Stored data entries:

(* ===================================================================== *)
(** * The claims                                                          *)
(* ===================================================================== *)

(** ** C1: the key id *)

(** C1, counterexample.  A fresh builder on which only [WithKeyLength]
    was called, never [WithKeyId]: [Build] succeeds, and the key of the
    built configuration has the empty key id. *)
Lemma Build_succeeds_without_key_id :
  match call_setters fresh_builder [CallWithKeyLength 2048] fresh_builder_heap with
  | Done _ h1 =>
      exists h' k,
        Build fixture_env fresh_builder h1 = Done (Some 1%positive, None) h' /\
        keys h' !! 1%positive = Some k /\
        configs h' !! 1%positive
          = Some (mkConfig (Some 1%positive) (Some (mkNewKeyOptions EmptyString 2048)) None) /\
        jwk.KeyID k = EmptyString
  | Panic _ => False
  end.
Proof.
  vm_compute. eexists _, _. repeat split.
Qed.

(** C1, as amended.  [Build] does not look at the key id: when it
    succeeds, the key of the built configuration carries as [kid] the
    [keyId] of the options structure of the selected source, whatever it
    is; it is the empty string when [WithKeyId] was never called. *)
Theorem Build_kid_is_configured_key_id
    (env : Env) (b : ConfigBuilder) (h h' : Heap) (p : pointer) :
  Build env b h = Done (p, None) h' ->
  exists l c o c' pk k,
    p = Some l /\ configs h !! l = Some c /\ selected c = Some o /\
    configs h' !! l = Some c' /\ key c' = Some pk /\ keys h' !! pk = Some k /\
    jwk.keyID k = Some (KeyId o) /\ jwk.KeyID k = KeyId o.
Proof.
  intros HB.
  apply Build_success in HB as (l & c & o & k0 & n & e & -> & Hb & Hc & Hs & Hk & Hm & ->).
  exists l, c, o. eexists _, _, _.
  split; [reflexivity |]. split; [exact Hc |]. split; [exact Hs |].
  split; [apply installed_config |]. split; [reflexivity |].
  split; [apply installed_key |]. split; reflexivity.
Qed.

Lemma Build_kid_is_configured_key_id_witness :
  Build fixture_env fresh_builder import_configured_heap
    = Done (Some 1%positive, None) built_heap /\
  exists l c o c' pk k,
    Some 1%positive = Some l /\ configs import_configured_heap !! l = Some c /\
    selected c = Some o /\
    configs built_heap !! l = Some c' /\ key c' = Some pk /\
    keys built_heap !! pk = Some k /\
    jwk.keyID k = Some (KeyId o) /\ jwk.KeyID k = KeyId o.
Proof.
  split; [vm_compute; reflexivity |].
  apply (Build_kid_is_configured_key_id fixture_env fresh_builder).
  vm_compute. reflexivity.
Defined.

(** ** C2: failures at request time *)



(** ** C3: the document *)

(** C3.  For every configuration that [Build] returned with no error, the
    handler answers every request with status 200 and the JSON document
    with the single member [keys], an array of exactly one entry: [kty]
    is RSA, [alg] is RS256, [use] is sig, [kid] is the key id of the
    selected options, and [e] and [n] are the unpadded base64url
    encodings of the exponent and modulus bytes of the key the source
    yielded; for a generated key these are the big-endian bytes of the
    numbers [E] and [N]. *)
Theorem Jkws_serves_document
    (env : Env) (b : ConfigBuilder) (h h' : Heap) (l : loc) (c : Config) :
  Build env b h = Done (Some l, None) h' ->
  configs h' !! l = Some c ->
  exists c0 o k0 n e,
    configs h !! l = Some c0 /\ selected c0 = Some o /\
    source_key env o = Some k0 /\ jwk.material k0 = jwk.rsaPrivateKey n e /\
    (forall no raw, o = NewOpts no -> rsa_GenerateKey env (bits no) = inl raw ->
       n = big.Int_Bytes (rsa.N raw) /\ e = big.Int_Bytes (rsa.E raw)) /\
    forall ctx,
      Jkws c ctx h' =
        Done (gin.mkContext (gin.request ctx)
                (Some {| gin.Status := 200;
                         gin.ContentType := "application/json; charset=utf-8";
                         gin.Body := json.Marshal
                           (json.Obj [("keys", json.Arr [json.Obj
                              [("kty", json.Str "RSA");
                               ("alg", json.Str "RS256");
                               ("e", json.Str (base64.RawURLEncoding_EncodeToString e));
                               ("n", json.Str (base64.RawURLEncoding_EncodeToString n));
                               ("use", json.Str "sig");
                               ("kid", json.Str (KeyId o))]])]) |})) h'.
Proof.
  intros HB Hc.
  apply Build_success in HB as (l' & c0 & o & k0 & n & e & [= <-] & Hb & Hc0 & Hs & Hk & Hm & ->).
  rewrite installed_config in Hc. injection Hc as <-.
  exists c0, o, k0, n, e. repeat (split; [assumption |]). split.
  - intros no raw -> Hgen. cbn in Hk. unfold generatePrivateKey in Hk.
    rewrite Hgen in Hk. cbn in Hk. injection Hk as <-. cbn in Hm.
    injection Hm as <- <-. split; reflexivity.
  - intros ctx.
    rewrite (Jkws_installed h l c0 k0 (KeyId o) n e ctx Hm).
    reflexivity.
Qed.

Exercise requirements: The entries above should be copied out exactly, with none left out.

Exercise response:
(* ===================================================================== *)
(** * The claims                                                          *)
(* ===================================================================== *)

(** ** C1: the key id *)

(** C1, counterexample.  A fresh builder on which only [WithKeyLength]
    was called, never [WithKeyId]: [Build] succeeds, and the key of the
    built configuration has the empty key id. *)
Lemma Build_succeeds_without_key_id :
  match call_setters fresh_builder [CallWithKeyLength 2048] fresh_builder_heap with
  | Done _ h1 =>
      exists h' k,
        Build fixture_env fresh_builder h1 = Done (Some 1%positive, None) h' /\
        keys h' !! 1%positive = Some k /\
        configs h' !! 1%positive
          = Some (mkConfig (Some 1%positive) (Some (mkNewKeyOptions EmptyString 2048)) None) /\
        jwk.KeyID k = EmptyString
  | Panic _ => False
  end.
Proof.
  vm_compute. eexists _, _. repeat split.
Qed.

(** C1, as amended.  [Build] does not look at the key id: when it
    succeeds, the key of the built configuration carries as [kid] the
    [keyId] of the options structure of the selected source, whatever it
    is; it is the empty string when [WithKeyId] was never called. *)
Theorem Build_kid_is_configured_key_id
    (env : Env) (b : ConfigBuilder) (h h' : Heap) (p : pointer) :
  Build env b h = Done (p, None) h' ->
  exists l c o c' pk k,
    p = Some l /\ configs h !! l = Some c /\ selected c = Some o /\
    configs h' !! l = Some c' /\ key c' = Some pk /\ keys h' !! pk = Some k /\
    jwk.keyID k = Some (KeyId o) /\ jwk.KeyID k = KeyId o.
Proof.
  intros HB.
  apply Build_success in HB as (l & c & o & k0 & n & e & -> & Hb & Hc & Hs & Hk & Hm & ->).
  exists l, c, o. eexists _, _, _.
  split; [reflexivity |]. split; [exact Hc |]. split; [exact Hs |].
  split; [apply installed_config |]. split; [reflexivity |].
  split; [apply installed_key |]. split; reflexivity.
Qed.

Lemma Build_kid_is_configured_key_id_witness :
  Build fixture_env fresh_builder import_configured_heap
    = Done (Some 1%positive, None) built_heap /\
  exists l c o c' pk k,
    Some 1%positive = Some l /\ configs import_configured_heap !! l = Some c /\
    selected c = Some o /\
    configs built_heap !! l = Some c' /\ key c' = Some pk /\
    keys built_heap !! pk = Some k /\
    jwk.keyID k = Some (KeyId o) /\ jwk.KeyID k = KeyId o.
Proof.
  split; [vm_compute; reflexivity |].
  apply (Build_kid_is_configured_key_id fixture_env fresh_builder).
  vm_compute. reflexivity.
Defined.

(** ** C2: failures at request time *)



(** ** C3: the document *)

(** C3.  For every configuration that [Build] returned with no error, the
    handler answers every request with status 200 and the JSON document
    with the single member [keys], an array of exactly one entry: [kty]
    is RSA, [alg] is RS256, [use] is sig, [kid] is the key id of the
    selected options, and [e] and [n] are the unpadded base64url
    encodings of the exponent and modulus bytes of the key the source
    yielded; for a generated key these are the big-endian bytes of the
    numbers [E] and [N]. *)
Theorem Jkws_serves_document
    (env : Env) (b : ConfigBuilder) (h h' : Heap) (l : loc) (c : Config) :
  Build env b h = Done (Some l, None) h' ->
  configs h' !! l = Some c ->
  exists c0 o k0 n e,
    configs h !! l = Some c0 /\ selected c0 = Some o /\
    source_key env o = Some k0 /\ jwk.material k0 = jwk.rsaPrivateKey n e /\
    (forall no raw, o = NewOpts no -> rsa_GenerateKey env (bits no) = inl raw ->
       n = big.Int_Bytes (rsa.N raw) /\ e = big.Int_Bytes (rsa.E raw)) /\
    forall ctx,
      Jkws c ctx h' =
        Done (gin.mkContext (gin.request ctx)
                (Some {| gin.Status := 200;
                         gin.ContentType := "application/json; charset=utf-8";
                         gin.Body := json.Marshal
                           (json.Obj [("keys", json.Arr [json.Obj
                              [("kty", json.Str "RSA");
                               ("alg", json.Str "RS256");
                               ("e", json.Str (base64.RawURLEncoding_EncodeToString e));
                               ("n", json.Str (base64.RawURLEncoding_EncodeToString n));
                               ("use", json.Str "sig");
                               ("kid", json.Str (KeyId o))]])]) |})) h'.
Proof.
  intros HB Hc.
  apply Build_success in HB as (l' & c0 & o & k0 & n & e & [= <-] & Hb & Hc0 & Hs & Hk & Hm & ->).
  rewrite installed_config in Hc. injection Hc as <-.
  exists c0, o, k0, n, e. repeat (split; [assumption |]). split.
  - intros no raw -> Hgen. cbn in Hk. unfold generatePrivateKey in Hk.
    rewrite Hgen in Hk. cbn in Hk. injection Hk as <-. cbn in Hm.
    injection Hm as <- <-. split; reflexivity.
  - intros ctx.
    rewrite (Jkws_installed h l c0 k0 (KeyId o) n e ctx Hm).
    reflexivity.
Qed.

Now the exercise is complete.